* **WORK TASK**
Print nothing but the lines below starting at the line that holds "- destruct sem;" and ending at the line that holds "answered and fail: there", including both, each exactly as written.

(Data items)

(* ===== verification/Semaphore.v ===== *)
(** * The limit on concurrent requests to backends ([LimitedHTTPClient] of src/backend.go)

    All backends share one semaphore, which [Start] makes from the configuration ([rpc_semaphore]).
    The weighted semaphore of golang.org/x/sync is a parameter; requests acquire it, are sent and
    release it, in any interleaving, and may give up while they wait. *)

From S2P Require Import Prelude Json JsonFacts Geth Rpc Util Http RateLimiter Cache Backend BackendFacts BackendGroup Server Config.

(** Acquiring a unit either succeeds at once or has to wait; releasing more than is held panics. *)
Class WeightedSemaphore (S : Type) : Type := {
  sem_NewWeighted : Z -> S;
  sem_size : S -> Z;
  sem_held : S -> Z;
  sem_Acquire : S -> option S;
  sem_Release : S -> outcome S;
}.

Class WeightedSemaphoreLaws (S : Type) `{!WeightedSemaphore S} : Prop := {
  sem_New_spec n : sem_size (sem_NewWeighted n) = n /\ sem_held (sem_NewWeighted n) = 0;
  sem_Acquire_spec s s' : sem_Acquire s = Some s' -> sem_held s + 1 <= sem_size s /\ sem_held s' = sem_held s + 1 /\ sem_size s' = sem_size s;
  sem_Acquire_wait s : sem_Acquire s = None -> sem_size s < sem_held s + 1;
  sem_Release_spec s : 0 < sem_held s -> exists s', sem_Release s = Returns s' /\ sem_held s' = sem_held s - 1 /\ sem_size s' = sem_size s;
}.

(** Where a call of [DoLimited] is. *)
Inductive call_state : Type :=
| Entered
| Sending
| Left (result : http_response + error).

Definition is_sending (c : call_state) : bool := match c with Sending => true | _ => false end.

Section client.
Context {S : Type} {SM : WeightedSemaphore S} {SML : WeightedSemaphoreLaws S}.

Record LimitedHTTPClient : Type := mkLimited { lc_sem : option S; lc_calls : list call_state }.

Definition new_client (sem : option Z) : LimitedHTTPClient := mkLimited (sem_NewWeighted <$> sem) [].

(** A call that could not acquire the semaphore before its context ended has the result of an
    [exchange] with that error; one that could, has the result of one without it, and releases. *)
Inductive client_step : LimitedHTTPClient -> LimitedHTTPClient -> Prop :=
| lc_enter sem calls : client_step (mkLimited sem calls) (mkLimited sem (calls ++ [Entered]))
| lc_unlimited (i : nat) calls : calls !! i = Some Entered ->
    client_step (mkLimited None calls) (mkLimited None (<[i := Sending]> calls))
| lc_acquire (i : nat) s s' calls : calls !! i = Some Entered -> sem_Acquire s = Some s' ->
    client_step (mkLimited (Some s) calls) (mkLimited (Some s') (<[i := Sending]> calls))
| lc_give_up (i : nat) s ex calls : calls !! i = Some Entered -> ex_acquire ex <> None ->
    client_step (mkLimited (Some s) calls) (mkLimited (Some s) (<[i := Left (DoLimited ex)]> calls))
| lc_done_unlimited (i : nat) ex calls : calls !! i = Some Sending -> ex_acquire ex = None ->
    client_step (mkLimited None calls) (mkLimited None (<[i := Left (DoLimited ex)]> calls))
| lc_done (i : nat) ex s s' calls : calls !! i = Some Sending -> ex_acquire ex = None -> sem_Release s = Returns s' ->
    client_step (mkLimited (Some s) calls) (mkLimited (Some s') (<[i := Left (DoLimited ex)]> calls)).

Fixpoint sending (calls : list call_state) : Z :=
  match calls with [] => 0 | c :: calls => Z.b2z (is_sending c) + sending calls end.

Lemma sending_app l l' : sending (l ++ l') = sending l + sending l'.
Proof. induction l as [|c l IH]; [done|]. cbn [app sending]. lia. Qed.

Lemma sending_insert l i c c' : l !! i = Some c -> sending (<[i := c']> l) = sending l - Z.b2z (is_sending c) + Z.b2z (is_sending c').
Proof.
  intros H. rewrite insert_take_drop by (by eapply lookup_lt_Some). rewrite <- (take_drop_middle l i c H) at 3.
  rewrite !sending_app. cbn [sending]. lia.
Qed.

Lemma sending_nonneg l : 0 <= sending l.
Proof. induction l as [|c l IH]; cbn; [done|]. destruct (is_sending c); cbn; lia. Qed.

Lemma sending_pos l i : l !! i = Some Sending -> 0 < sending l.
Proof.
  intros H. pose proof (sending_insert l i Sending Entered H) as E. pose proof (sending_nonneg (<[i := Entered]> l)). cbn in E. lia.
Qed.

(** What is held is what is being sent, and no more than there is. *)
Definition client_inv (size : option Z) (c : LimitedHTTPClient) : Prop :=
  match size, lc_sem c with
  | Some n, Some s => sem_size s = n /\ sem_held s = sending (lc_calls c) /\ sending (lc_calls c) <= Z.max 0 n
  | None, None => True
  | _, _ => False
  end.

Lemma client_step_inv size c c' : client_inv size c -> client_step c c' -> client_inv size c'.
Proof.
  unfold client_inv. intros H Hs. destruct Hs as [sem calls| |i s s' calls Hi Ha|i s ex calls Hi _| |i ex s s' calls Hi _ Hr];
    destruct size as [n|]; cbn [lc_sem lc_calls] in *; try done.
  - destruct sem; [|done]. rewrite sending_app. cbn. lia.
  - apply sem_Acquire_spec in Ha as (H1 & H2 & H3). rewrite (sending_insert _ _ _ _ Hi). cbn. lia.
  - rewrite (sending_insert _ _ _ _ Hi). cbn. lia.
  - destruct (sem_Release_spec s) as (s1 & E & H1 & H2); [apply sending_pos in Hi; lia|]. rewrite E in Hr. injection Hr as <-.
    rewrite (sending_insert _ _ _ _ Hi). cbn. lia.
Qed.

(** C25: the limit on concurrent requests to the backends. However requests come, wait, give up, are
    answered and fail: there are never more on their way than the configuration allows; a request whose
    answer is there can always leave, so giving the slot back does not panic; a slot is free as soon as
    fewer requests are on their way than allowed, so none is lost; and nothing is held once all have left. *)
Theorem rpc_concurrency cfg c : rtc client_step (new_client (rpc_semaphore cfg)) c ->
  (forall n, rpc_semaphore cfg = Some n -> sending (lc_calls c) <= Z.max 0 n) /\
  (forall i ex, lc_calls c !! i = Some Sending -> ex_acquire ex = None ->
     exists c', client_step c c' /\ lc_calls c' = <[i := Left (DoLimited ex)]> (lc_calls c)) /\
  (forall i, lc_calls c !! i = Some Entered -> (forall n, rpc_semaphore cfg = Some n -> sending (lc_calls c) < n) ->
     exists c', client_step c c' /\ lc_calls c' = <[i := Sending]> (lc_calls c)) /\
  (forall s, lc_sem c = Some s -> sending (lc_calls c) = 0 -> sem_held s = 0).
Proof.
  intros Hr. assert (HI : client_inv (rpc_semaphore cfg) c).
  { eapply (rtc_ind_r (client_inv (rpc_semaphore cfg))); [|intros x y _ Hxy Hx; by eapply client_step_inv|exact Hr].
    unfold client_inv, new_client. destruct (rpc_semaphore cfg) as [n|]; cbn; [|done]. destruct (sem_New_spec n). split_and!; lia. }
  unfold client_inv in HI. destruct c as [sem calls]. cbn [lc_sem lc_calls] in *. split_and!.
  - intros n E. rewrite E in HI. destruct sem; [|done]. by destruct HI as (_ & _ & ?).
  - intros i ex Hi He. destruct sem as [s|].
    + destruct (rpc_semaphore cfg) as [n|]; [|done]. destruct HI as (_ & Hh & _).
      destruct (sem_Release_spec s) as (s' & Hs & _); [apply sending_pos in Hi; lia|]. eexists. split; [by eapply lc_done|done].
    + eexists. split; [by eapply lc_done_unlimited|done].
  - intros i Hi Hn. destruct sem as [s|].
    + destruct (rpc_semaphore cfg) as [n|]; [|done]. destruct HI as (Hz & Hh & _). specialize (Hn n eq_refl).
      destruct (sem_Acquire s) as [s'|] eqn:Ea; [|apply sem_Acquire_wait in Ea; lia]. eexists. split; [by eapply lc_acquire|done].
    + eexists. split; [by eapply lc_unlimited|done].
  - intros s -> H0. destruct (rpc_semaphore cfg); [|done]. lia.
Qed.

End client.

(** Counting the units. *)
#[global] Instance counting_semaphore : WeightedSemaphore (Z * Z) := {
  sem_NewWeighted n := (n, 0);
  sem_size := fst;
  sem_held := snd;
  sem_Acquire s := if snd s + 1 <=? fst s then Some (fst s, snd s + 1) else None;
  sem_Release s := if 0 <? snd s then Returns (fst s, snd s - 1) else Panics "semaphore: released more than held";
}.

#[global] Instance counting_semaphore_laws : WeightedSemaphoreLaws (Z * Z).
Proof.
  constructor; cbn.
  - done.
  - intros s s'. destruct (Z.leb_spec (snd s + 1) (fst s)); [|done]. intros [= <-]. cbn. lia.
  - intros s. destruct (Z.leb_spec (snd s + 1) (fst s)); [done|]. lia.
  - intros s H. rewrite (proj2 (Z.ltb_lt _ _) H). by eexists.
Qed.

(** One request is on its way, and one waits for it. *)
Lemma rpc_concurrency_witness : exists c : LimitedHTTPClient (S := Z * Z),
  rtc client_step (new_client (rpc_semaphore (mkServerConfig 0 0 1 false 0 0 true false 0))) c /\ lc_calls c = [Sending; Entered] /\
  sending (lc_calls c) <= 1.
Proof.
  assert (H : rtc client_step (new_client (S := Z * Z) (rpc_semaphore (mkServerConfig 0 0 1 false 0 0 true false 0)))
                (mkLimited (Some (1, 1)) [Sending; Entered])).
  { eapply rtc_l; [apply (lc_enter (Some (1, 0)) [])|]. eapply rtc_l; [apply lc_enter|]. apply rtc_once.
    by apply (lc_acquire 0 (1, 0) (1, 1) [Entered; Entered]). }
  eexists. split; [exact H|]. split; [reflexivity|].
  destruct (rpc_concurrency _ _ H) as [Hb _]. exact (Hb 1 eq_refl).
Defined.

* **RESULT OF THIS EXERCISE**
  - destruct sem; [|done]. rewrite sending_app. cbn. lia.
  - apply sem_Acquire_spec in Ha as (H1 & H2 & H3). rewrite (sending_insert _ _ _ _ Hi). cbn. lia.
  - rewrite (sending_insert _ _ _ _ Hi). cbn. lia.
  - destruct (sem_Release_spec s) as (s1 & E & H1 & H2); [apply sending_pos in Hi; lia|]. rewrite E in Hr. injection Hr as <-.
    rewrite (sending_insert _ _ _ _ Hi). cbn. lia.
Qed.

(** C25: the limit on concurrent requests to the backends. However requests come, wait, give up, are
    answered and fail: there are never more on their way than the configuration allows; a request whose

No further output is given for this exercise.